Loudspeaker perfection? Manger's
MSMc1 is a step in the right direction

The inner ear is a peculiar transducer that is filled with liquid and may reflect our origins as sea creatures. Sound in air suffers an impedance mismatch at the surface of a liquid, yet the ear has evolved to have remarkable sensitivity by using an impedance-matching mechanism consisting of a series of bones acting as levers between the ear drum and the transducer proper. Such an unlikely arrangement would appear to result in a score of Darwin 1: Intelligent Design Nil.

It would seem logical that if the shortcomings in real loudspeakers could be made a little less than the shortcomings of our hearing, we would believe them to be perfect. So there is, in principle, no technical reason why a perfect-sounding loudspeaker shouldn’t be made, even if it won’t be hand-held. The rarity of such devices suggests that the reasons are not technical and that the application of logic is absent: almost the definition of audiophile behaviour.

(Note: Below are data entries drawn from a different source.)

(** * ClaudeBot dashboard: access verification, configuration store,
      stats reader and guild-scoped endpoints

    A shallow embedding of

    - [dashboard/src/lib/discord.ts]        (permission source adapter),
    - [dashboard/src/lib/config.types.ts]   (interfaces and defaults),
    - [dashboard/src/lib/config.server.ts]  (configuration store, stats reader),
    - [dashboard/src/app/api/guilds/[guildId]/{config,commands,prompt,stats}/route.ts]
      (the guild-scoped endpoints) and [dashboard/src/app/api/guilds/route.ts].

    Conventions of the embedding.

    - A JavaScript string is the list of its UTF-16 code units.
    - An [async] function is a computation that either returns or throws
      (a rejected promise); the ones that touch the file system or the
      clock thread a [World].
    - The TypeScript interfaces are records.  A file is represented by what
      [readFile] followed by [JSON.parse] makes of its text.
    - What the platform supplies (the Discord API, [path.join],
      [localeCompare], the process environment, the clock) is gathered in
      an environment record [Env]; every statement holds for all of them
      unless it says otherwise. *)

From Stdlib Require Import ZArith QArith List Permutation Sorted String Ascii.
From stdpp Require Import gmap list.
Lemma used_days_distinct :
  NoDup (map snd (longSlot old dayNumbers ++ keySlot old dayNumbers))
  /\ incl (map snd (longSlot old dayNumbers ++ keySlot old dayNumbers)) dayNumbers.
Proof.
  unfold keySlot.
  assert (NoDup (map snd (longSlot old dayNumbers))
          /\ incl (map snd (longSlot old dayNumbers)) dayNumbers) as [Hl Hli].
  { unfold longSlot. destruct (find isLongRunRow old); cbn [map snd].
    - split; [repeat constructor; intros []|].
      intros d [<-|[]]. now apply longRunDayOf_In.
    - split; [constructor | intros d []]. }
  destruct (find isKeyRow old); [|now rewrite app_nil_r].
  destruct (1 <? len dayNumbers); [|now rewrite app_nil_r].
  destruct (keyDayOf dayNumbers _) as [kd|] eqn:Ek; [|now rewrite app_nil_r].
  destruct (keyDayOf_spec _ _ _ Ek) as [Hkin Hfree].
  rewrite map_app. cbn [map snd]. split.
  - apply NoDup_app; [exact Hl | repeat constructor; intros [] |].
    intros d Hd [<-|[]]. apply includes_In in Hd. congruence.
  - apply incl_app; [exact Hli|]. intros d [<-|[]]. exact Hkin.
Qed.

Lemma slot_days_distinct :
  NoDup (map snd (longSlot old dayNumbers ++ keySlot old dayNumbers
                  ++ easySlots old dayNumbers))
  /\ incl (map snd (longSlot old dayNumbers ++ keySlot old dayNumbers
                    ++ easySlots old dayNumbers)) dayNumbers.
Proof.
  destruct used_days_distinct as [Hu Hui].
  rewrite app_assoc, map_app. unfold easySlots. rewrite combine_snd.
  split.
  - apply NoDup_app; [exact Hu | |].
    + apply NoDup_firstn_Z. unfold remainingDaysOf. now apply NoDup_filter_Z.
    + intros d Hd Hd'. apply In_firstn in Hd'. unfold remainingDaysOf in Hd'.
      apply filter_In in Hd'. destruct Hd' as [_ Hfree].
      apply negb_true_iff in Hfree. apply includes_In in Hd. congruence.
  - apply incl_app; [exact Hui|]. intros d Hd. apply In_firstn in Hd.
    unfold remainingDaysOf in Hd. apply filter_In in Hd. now destruct Hd.
Qed.
End RescheduleDays.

Cartoons can elicit responses that trigger memories that make them akin to the real thing

Just as cartoons can elicit responses that trigger memories to make them more lifelike, low resolution audio can pull the same tricks

Many of the reasons are psychological. Although humans are equipped with a remarkable range of senses, they appear to be under-utilised most of the time. Cartoons, caricatures and souvenirs are all severely information-limited versions of the original sensation, yet they appear to elicit much the same satisfaction as a more faithful rendering, possibly because the true rendering is in the imagination and the reproduction simply acts as a memory jogger.

Most of the time, most people are remarkably uncritical; some are practically begging to be gulled and their needs are avidly met. The technological revolution that gave us radio and sound recording happened so long ago now that all of the true innovators have retired or passed away to be replaced by beancounters whose only skill is to make things cheaper and worse.

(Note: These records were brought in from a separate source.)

(** X7.  Frame extraction, case by case, for the video string as the caller
    gives it and an output directory written as [pathlib] prints it.
    When [os.makedirs] raises, the exception leaves the function and
    nothing is printed or run.  Otherwise the output directory is a
    directory from then on, nothing that existed is hidden and only
    directories were added; the progress line is printed and one command
    is run, the [ffmpeg] line with the video string unchanged, the [fps]
    filter, quality 2 and the frame pattern joined to the output
    directory.  The function returns [None] when ffmpeg exits with status
    0; another status is a [CalledProcessError] carrying it and the
    command; a program that cannot be started is a [FileNotFoundError]
    when there is none, a [PermissionError] when it may not be executed,
    the [OSError] of the refusal otherwise, and has touched nothing. *)
Theorem extract_frames_outcomes (video : string) (output_dir : path) (fps : Z) (w : World) :
  let res := extract_frames_from_video video output_dir fps w in
  let cmd := [ "ffmpeg"; "-i"; video; "-vf"; "fps=" +:+ pretty fps; "-qscale:v"; "2";
               PyStr.os_path_join (path_str output_dir) "frame_%04d.jpg" ] in
  match FS.makedirs output_dir true (w_fs w) with
  | Raise e => res = (Raise e, w)
  | Ok fs1 =>
      FS.is_dir fs1 output_dir = true /\ FS.extends (w_fs w) fs1 /\ grows (w_fs w) fs1 /\
      printed (w_log res.2) =
        printed (w_log w) ++ ["Extracting frames at " +:+ pretty fps +:+ " fps..."] /\
      executed (w_log res.2) = executed (w_log w) ++ [cmd] /\
      copied (w_log res.2) = copied (w_log w) /\
      written (w_log res.2) = written (w_log w) /\
      w_rng res.2 = w_rng w /\
      match exec cmd (w_ext w) fs1 with
      | (Exited c, x, fs2) =>
          res.1 = (if c =? 0 then Ok PyNone else Raise (CalledProcessError c cmd)) /\
          w_fs res.2 = fs2 /\ w_ext res.2 = x
      | (NotFound, _, _) =>
          res.1 = Raise (FileNotFoundError "ffmpeg") /\
          w_fs res.2 = fs1 /\ w_ext res.2 = w_ext w
      | (NotPermitted, _, _) =>
          res.1 = Raise (PermissionError "ffmpeg") /\
          w_fs res.2 = fs1 /\ w_ext res.2 = w_ext w
      | (ExecFailed errno, _, _) =>
          res.1 = Raise (OSError errno "ffmpeg") /\
          w_fs res.2 = fs1 /\ w_ext res.2 = w_ext w
      end
  end.
Proof.
  cbv zeta. fold (ffmpeg_command video output_dir fps).
  destruct (FS.makedirs output_dir true (w_fs w)) as [fs1|e] eqn:Emk.
  - destruct (GrowFacts.makedirs_post _ _ _ Emk) as (Hd & Hext & Hgr).
    split_and!; try done.
    all: rewrite (extract_frames_run _ _ _ _ _ Emk);
      destruct (exec _ _ _) as [[[c| | |n] x] fs2]; [destruct (c =? 0)|..];
      cbn [fst snd]; by simpl_log.
  - unfold extract_frames_from_video, os_makedirs.
    by rewrite (bind_raise _ _ _ _ _ (lift_fs_Raise _ _ _ Emk)).
Qed.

Square wave signal input applied to MP3 encoder – see below

The sound reaching a listener has passed through a communication channel that includes a number of stages that can restrict information capacity. With the advent of the Compact Disc, the bottleneck became the loudspeaker. The subsequent development of compression algorithms complicated matters.

Square wave signal output following LAME MP3 encoding

Square wave signal output follows LAME MP3 encoding. With the prevalence of poor speaker design, most listeners don't appear to notice this level of signal degradation. Pics courtesy of Chipmusic.org forums

We then had the absurd situation where codec designers claimed their compression algorithm was inaudible. However, what they had actually done was to reduce the information in the original signal down to the information capacity of the speaker. The information capacity of legacy loudspeakers is miserable, typically 10 per cent that of a CD. If the speaker is improved, the inaudible codec becomes audible.

Axis of evil

The specifications of loudspeakers are incomplete: any number of speakers having the same specification will all sound different. There is obsession with on-axis frequency response, but neglect of the equally important, possibly more important, parameters of time response and imaging.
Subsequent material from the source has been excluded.